One floor below him lived an elderly woman named Ruth Anne, whom he used to cater to, bringing her mail in or checking up on her when the temperature broke a hundred. He found her once, huffing and slumped in her suede recliner, the shock of drool from one corner of her mouth. A minor stroke, the ER said later, after the scans. No permanent damage, but the Doctor assumed Jet was her son, whispered to him while Ruth Anne slept.

“Consider this the tremor before the earthquake. Seen it before. Nothing to do but let her live the way she wants until she can’t anymore.”
She returned from the ER two days later, a potted geranium in each hand.
“I plan on sticking around,” she told him. Ruth Anne shook the flowers from their pots and fanned the root systems into her left palm. She fingered each slight tendril until she’d isolated a small cluster off the taproot and yanked firmly. “That’s what my brain did. Ka-put! And I could care less. Bundle o’ blood vessels; who needs it! These annuals will live to see another year and you, young man, can bet money I’ll be here to see it.”

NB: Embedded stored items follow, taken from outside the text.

Lemma iappend_block_ok st din data : img st -> stored (W st) (di_addrs din) data -> Z.of_nat (length data) < MAXFILE * BSIZE ->
  freeblock st + nb (Z.of_nat (length data) + 1) - nb (Z.of_nat (length data)) <= 1000 ->
  exists addrs' x st', Mkfs.iappend_block din (Z.of_nat (length data) / BSIZE) st = Ok (set_addrs addrs' din, x) st' /\
    extended st st' (di_addrs din) addrs' (Z.of_nat (length data)) x.
Proof.
  intros Hi Hs Hmax Hroom. pose proof (so_ok _ _ _ Hs) as Hok. set (off := Z.of_nat (length data)) in *. pose proof (fbn_in _ Hmax) as Hin. fold off in Hin.
  assert (Hdin : din = set_addrs (di_addrs din) din) by (by destruct din). unfold Mkfs.iappend_block.
  destruct (Z.ltb_spec (off / BSIZE) NDIRECT) as [Hd|Hd].
  - assert (Hfd : forall V a, fblock V a (off / BSIZE) = nth (Z.to_nat (off / BSIZE)) a 0) by (intros; by apply fblock_direct).
    assert (Hk : 0 <= off / BSIZE <= 12) by (destruct Hin; unfold NDIRECT in *; lia). destruct (decide (off mod BSIZE = 0)) as [Hz|Hz].
    + pose proof (extended_direct st din data Hi Hs Hmax Hroom Hd Hz) as Hx. fold off in Hx.
      pose proof (fresh_block st din data Hs Hmax Hz) as Hf. fold off in Hf. rewrite Hfd in Hf.
      assert (Hlt : freeblock st < 1000) by (pose proof (xt_free _ _ _ _ _ _ Hx) as E; unfold took in E; cbn [Mkfs.freeblock] in E; lia).
      pose proof (need_ok (W st) st din _ Hi Hok Hk (fun _ => Hlt)) as E. rewrite decide_True in E by done. mstep E.
      do 3 eexists. split; [|exact Hx]. unfold retM. do 2 f_equal.
      rewrite (addr_eq _ (set_addrs _ din) _ (gr_ok _ _ _ _ _ (xt_grows _ _ _ _ _ _ Hx)) Hk). rewrite <- (Hfd (W (took st))). apply (proj1 (xt_block _ _ _ _ _ _ Hx)).
    + pose proof (extended_same st din data Hi Hs Hmax Hroom Hz) as Hx. fold off in Hx. destruct (xt_block _ _ _ _ _ _ Hx) as [_ Hf].
      pose proof (need_ok (W st) st din _ Hi Hok Hk) as E. rewrite decide_False in E by (by rewrite <- (Hfd (W st))). rewrite (bindM_ok _ _ _ _ _ (E ltac:(rewrite <- (Hfd (W st)); done))).
      exists (di_addrs din). do 2 eexists. split; [|exact Hx]. unfold retM. rewrite <- Hdin. do 2 f_equal. rewrite (addr_eq (W st)) by done. symmetry. apply Hfd.
  - pose proof (need_ok (W st) st din NDIRECT Hi Hok ltac:(unfold NDIRECT; lia)) as E. fold (indirect (di_addrs din)) in E. destruct (decide (indirect (di_addrs din) = 0)) as [Hia|Hia].
    + assert (Hz : off mod BSIZE = 0).
      { destruct (decide (off mod BSIZE = 0)); [done|]. exfalso. apply (so_ind _ _ _ Hs); [|done]. fold off. unfold NDIRECT, BSIZE in *. Z.div_mod_to_equations. lia. }
      destruct (extended_first st din data Hi Hs Hmax Hroom Hd Hz Hia) as (Hx & Eia & Ee). fold off in Hx, Ee.
      assert (Hlt : freeblock st < 1000) by (pose proof (xt_free _ _ _ _ _ _ Hx) as Ef; unfold entered, wrote, took in Ef; cbn [Mkfs.freeblock] in Ef; lia). mstep (E (fun _ => Hlt)).
      rewrite (addr_eq _ (set_addrs _ din) NDIRECT (gr_ok _ _ _ _ _ (xt_grows _ _ _ _ _ _ Hx)) ltac:(unfold NDIRECT; lia)). cbn [di_addrs set_addrs]. fold (indirect (<[Z.to_nat NDIRECT := freeblock st]> (di_addrs din))).
      rewrite Eia. mstep Ee. do 3 eexists. split; [reflexivity|exact Hx].
    + mstep (E ltac:(done)). rewrite (addr_eq (W st)) by (done || unfold NDIRECT; lia). fold (indirect (di_addrs din)).
      destruct Hin as [_ Hlt]. destruct (decide (off mod BSIZE = 0)) as [Hz|Hz].
      * pose proof (extended_entry st din data Hi Hs Hmax Hroom Hd Hz Hia) as Hx. fold off in Hx. pose proof (fresh_block st din data Hs Hmax Hz) as Hf. fold off in Hf.
        destruct (entry_new st (di_addrs din) (off / BSIZE) Hi Hok Hia ltac:(lia) Hf) as (Ee & _); [pose proof (xt_free _ _ _ _ _ _ Hx) as Ef; unfold entered, wrote, took in Ef; cbn [Mkfs.freeblock] in Ef; lia|].
        mstep Ee. exists (di_addrs din). do 2 eexists. split; [|exact Hx]. by rewrite <- Hdin.
      * pose proof (extended_same st din data Hi Hs Hmax Hroom Hz) as Hx. fold off in Hx. destruct (xt_block _ _ _ _ _ _ Hx) as [_ Hf].
        mstep (entry_there st (di_addrs din) (off / BSIZE) Hi Hok Hia ltac:(lia) Hf). exists (di_addrs din). do 2 eexists. split; [|exact Hx]. by rewrite <- Hdin.
Qed.

(** ** Appending to a file *)

Lemma nb_chunk off n : 0 <= off -> 1 <= n -> off mod 1024 + n <= 1024 -> nb (off + n) = nb (off + 1).
Proof. intros H0 H1 H2. unfold nb. destruct (Z.ltb_spec 12288 (off + n)), (Z.ltb_spec 12288 (off + 1)); Z.div_mod_to_equations; lia. Qed.
Lemma nb_mono a b : a <= b -> nb a <= nb b.
Proof. intros H. unfold nb. destruct (Z.ltb_spec 12288 a), (Z.ltb_spec 12288 b); Z.div_mod_to_equations; lia. Qed.

Lemma nth_splice (l new : list Z) k j : (k + length new <= length l)%nat ->
  nth j (splice k new l) 0 = if decide (k <= j < k + length new)%nat then nth (j - k) new 0 else nth j l 0.
Proof. intros Hk. rewrite !nth_lookup, lookup_splice by done. repeat case_decide; try lia; try done. Qed.

Record appended (st st' : state) (addrs addrs' data p : list Z) : Prop := {
  ap_img : img st';
  ap_ino : freeinode st' = freeinode st;
  ap_free : freeblock st' = freeblock st + nb (Z.of_nat (length (data ++ p))) - nb (Z.of_nat (length data));
  ap_stored : stored (W st') addrs' (data ++ p);
  ap_evolves : evolves (W st) (W st') sb addrs addrs';
}.

Section Chunk.
Context (st st' : state) (addrs addrs' data p : list Z) (x : Z).
Local Abbreviation off := (Z.of_nat (length data)).
Local Abbreviation n := (Z.of_nat (length p)).
Context (Hi : img st) (Hs : stored (W st) addrs data) (Hx : extended st st' addrs addrs' off x).
Context (Hp : Forall is_byte p) (Hmax : off < MAXFILE * BSIZE) (Hn : 1 <= n) (Hfit : off mod BSIZE + n <= BSIZE).
Local Abbreviation v := (splice (Z.to_nat (off - off / BSIZE * BSIZE)) p (Mkfs.sector st' x)).

Lemma chunk_range : 46 <= x < freeblock st'.
Proof.
  destruct (xt_block _ _ _ _ _ _ Hx) as [E Hz]. pose proof (xt_img _ _ _ _ _ _ Hx) as Hi'. rewrite <- E in Hz.
  destruct (owned_block sb _ _ _ (gr_ok _ _ _ _ _ (xt_grows _ _ _ _ _ _ Hx)) (fbn_in _ Hmax) Hz) as [Hd Hu]. rewrite E in Hd, Hu.
  rewrite is_data_sb in Hd. rewrite used_W in Hu by (done || lia). lia.
Qed.
Lemma chunk_block : is_block v.
Proof.
  destruct (ig_block _ (xt_img _ _ _ _ _ _ Hx) x) as [Hl Hb]. split; [|by apply Forall_splice]. rewrite length_splice; [done|]. rewrite Hl. unfold bsize, BSIZE in *.
  Z.div_mod_to_equations. lia.
Qed.

Lemma chunk_stored : stored (put (W st') x v) addrs' (data ++ p).
Proof.
  pose proof chunk_range as Hr. destruct (xt_block _ _ _ _ _ _ Hx) as [E Hz]. pose proof (xt_grows _ _ _ _ _ _ Hx) as Hg. pose proof (gr_ok _ _ _ _ _ Hg) as Hok'.
  pose proof (fbn_in _ Hmax) as Hin. assert (Hfb : forall m, fblock (put (W st') x v) addrs' m = fblock (W st') addrs' m) by (intros; by eapply fblock_put).
  assert (Hend : off + n <= MAXFILE * BSIZE) by (change (MAXFILE * BSIZE) with 274432 in *; unfold BSIZE in *; Z.div_mod_to_equations; lia).
  split.
  - apply (ev_ok _ _ _ _ _ (evolves_put sb mkfs_layout (W st') addrs' (off / BSIZE) x v Hok' Hin E Hz)).
  - rewrite length_app. lia.
  - intros o Ho. rewrite (fbyte_put sb (W st') addrs' (off / BSIZE) x v o Hok' Hin E Hz Ho).
    assert (Hold : fbyte (W st') addrs' o = nth (Z.to_nat o) data 0) by (rewrite (grows_bytes sb (W st) _ _ _ _ (so_ok _ _ _ Hs) Hg Ho); by apply (so_bytes _ _ _ Hs)).
    destruct (ig_block _ (xt_img _ _ _ _ _ _ Hx) x) as [Hl _]. unfold bsize in Hl. case_decide as Eo.
    + rewrite nth_splice by (rewrite Hl; unfold BSIZE in *; Z.div_mod_to_equations; lia). case_decide as Ej.
      * rewrite app_nth2 by (unfold BSIZE in *; Z.div_mod_to_equations; lia). f_equal. unfold BSIZE in *. Z.div_mod_to_equations. lia.
      * rewrite <- (W_ne st') by lia. transitivity (fbyte (W st') addrs' o); [unfold fbyte; rewrite Eo, E; by rewrite (proj2 (Z.eqb_neq x 0) Hz)|]. rewrite Hold.
        destruct (decide (o < off)); [by rewrite app_nth1 by lia|]. rewrite !nth_overflow; rewrite ?length_app; try done; unfold BSIZE in *; Z.div_mod_to_equations; lia.
    + rewrite Hold. destruct (decide (o < off)); [by rewrite app_nth1 by lia|]. rewrite !nth_overflow; rewrite ?length_app; try done; unfold BSIZE in *; Z.div_mod_to_equations; lia.
  - intros m Hm. rewrite Hfb, (xt_full _ _ _ _ _ _ Hx m Hm), length_app. unfold BSIZE in *. Z.div_mod_to_equations. lia.
  - rewrite (xt_ind _ _ _ _ _ _ Hx), length_app. unfold NDIRECT, BSIZE in *. Z.div_mod_to_equations. lia.
Qed.

Lemma chunk_ok : Mkfs.rsect x st' = Ok (Mkfs.sector st' x) st' /\ Mkfs.wsect x v st' = Ok tt (wrote x v st') /\ appended st (wrote x v st') addrs addrs' data p.
Proof.
  pose proof chunk_range as Hr. pose proof (xt_img _ _ _ _ _ _ Hx) as Hi'. pose proof (img_range _ Hi') as Hr'. destruct (xt_block _ _ _ _ _ _ Hx) as [E Hz].
  pose proof (xt_grows _ _ _ _ _ _ Hx) as Hg. destruct (wsect_ok st' x v Hi') as (Ew & Hi2 & EW); [lia|lia|apply chunk_block|].
  split_and!; [apply rsect_ok; (done || lia)|done|]. split; [done|apply Hx|..].
  - change (freeblock (wrote x v st')) with (freeblock st'). rewrite (xt_free _ _ _ _ _ _ Hx), length_app, Nat2Z.inj_add. unfold BSIZE in *. by rewrite (nb_chunk off n) by lia.
  - rewrite EW. apply chunk_stored.
  - rewrite EW. apply (evolves_trans sb mkfs_layout _ (W st') _ _ addrs'); [apply grows_evolves; [apply mkfs_layout|done|apply Hs]|].
    apply (evolves_put sb mkfs_layout _ _ (off / BSIZE)); [apply Hg|by apply fbn_in|done|done].
Qed.
End Chunk.

Lemma appended_trans st st1 st2 a a1 a2 data p1 p2 : appended st st1 a a1 data p1 -> appended st1 st2 a1 a2 (data ++ p1) p2 ->
  appended st st2 a a2 data (p1 ++ p2).
Proof.
  intros [A1 A2 A3 A4 A5] [B1 B2 B3 B4 B5]. split; [done|congruence| |by rewrite app_assoc|].
  - rewrite app_assoc. lia.
  - eapply evolves_trans; [apply mkfs_layout|done|done].
Qed.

Young? He hardly felt it, not tonight, a slew of Grey Goose martinis in his gut, a lightning sharp pain slicing down the back of his neck and below his right shoulder blade. He sighed again, this time into the bare face of the toilet bowl beneath him. Poised for the inevitable he stood suddenly, the urge to vomit inexplicably gone, replaced by a surge of urine swelling behind the floodgates like fans in the stadium, aching to rush the field.

He liked to paint with the force of his urine as it broke the surface of the toilet water. Smiley faces were his forte, complicated as they were, seeing as how he had to stop mid-stream and splash the eyes and mouth in separate lines. Tonight he accomplished a B-level challenge, a series of capital letter J’s, each smooth gesture bleeding yellow clouds of liquid.

“What are you doing?” Sweetie said when she caught him at it one morning. Piss painting, she called it. It seemed almost unjust for her capture him this way, naked save a pair of white sports socks, squinting as she flipped on the bathroom lights. Why couldn’t he date a woman who didn’t notice his every move? Or were they all like that?

“Nothing,” Jet said to her as he cut the silhouette of a mountain range into the surface of the water. It would be two months before she left him. She knew it was coming and had Jet glanced up from his proud stream of piss at that moment, he might have seen this on her face. But he didn’t, and she caught herself in time, adjusted her gaze, turned the curling iron on.

“You’re moving your dick around,” she said. “What are you doing?”

“Can’t a man take a piss in his own apartment?”

“I thought we were past this bickering,” Sweetie said, and they were. Had been for months. At thirty-eight years old with one divorce behind him and a one-night stand that later cost him half his share of the abortion fee, he was actually proud of how he’d handled Sweetie. The relative peace they claimed together. This was the juncture in their conversation where he’d flush the toilet, press his body into the back of her nightgown, the smell of sleep crawling off of her and into his nostrils. A deep breath. His hands on her hips, then lower. She’d pause in her task, flossing, hand-washing, you name it, and let him kiss the back of her neck, hold her there in front of the bathroom mirror where they could imagine this moment, this reflection of their best gestures, was all they ever knew.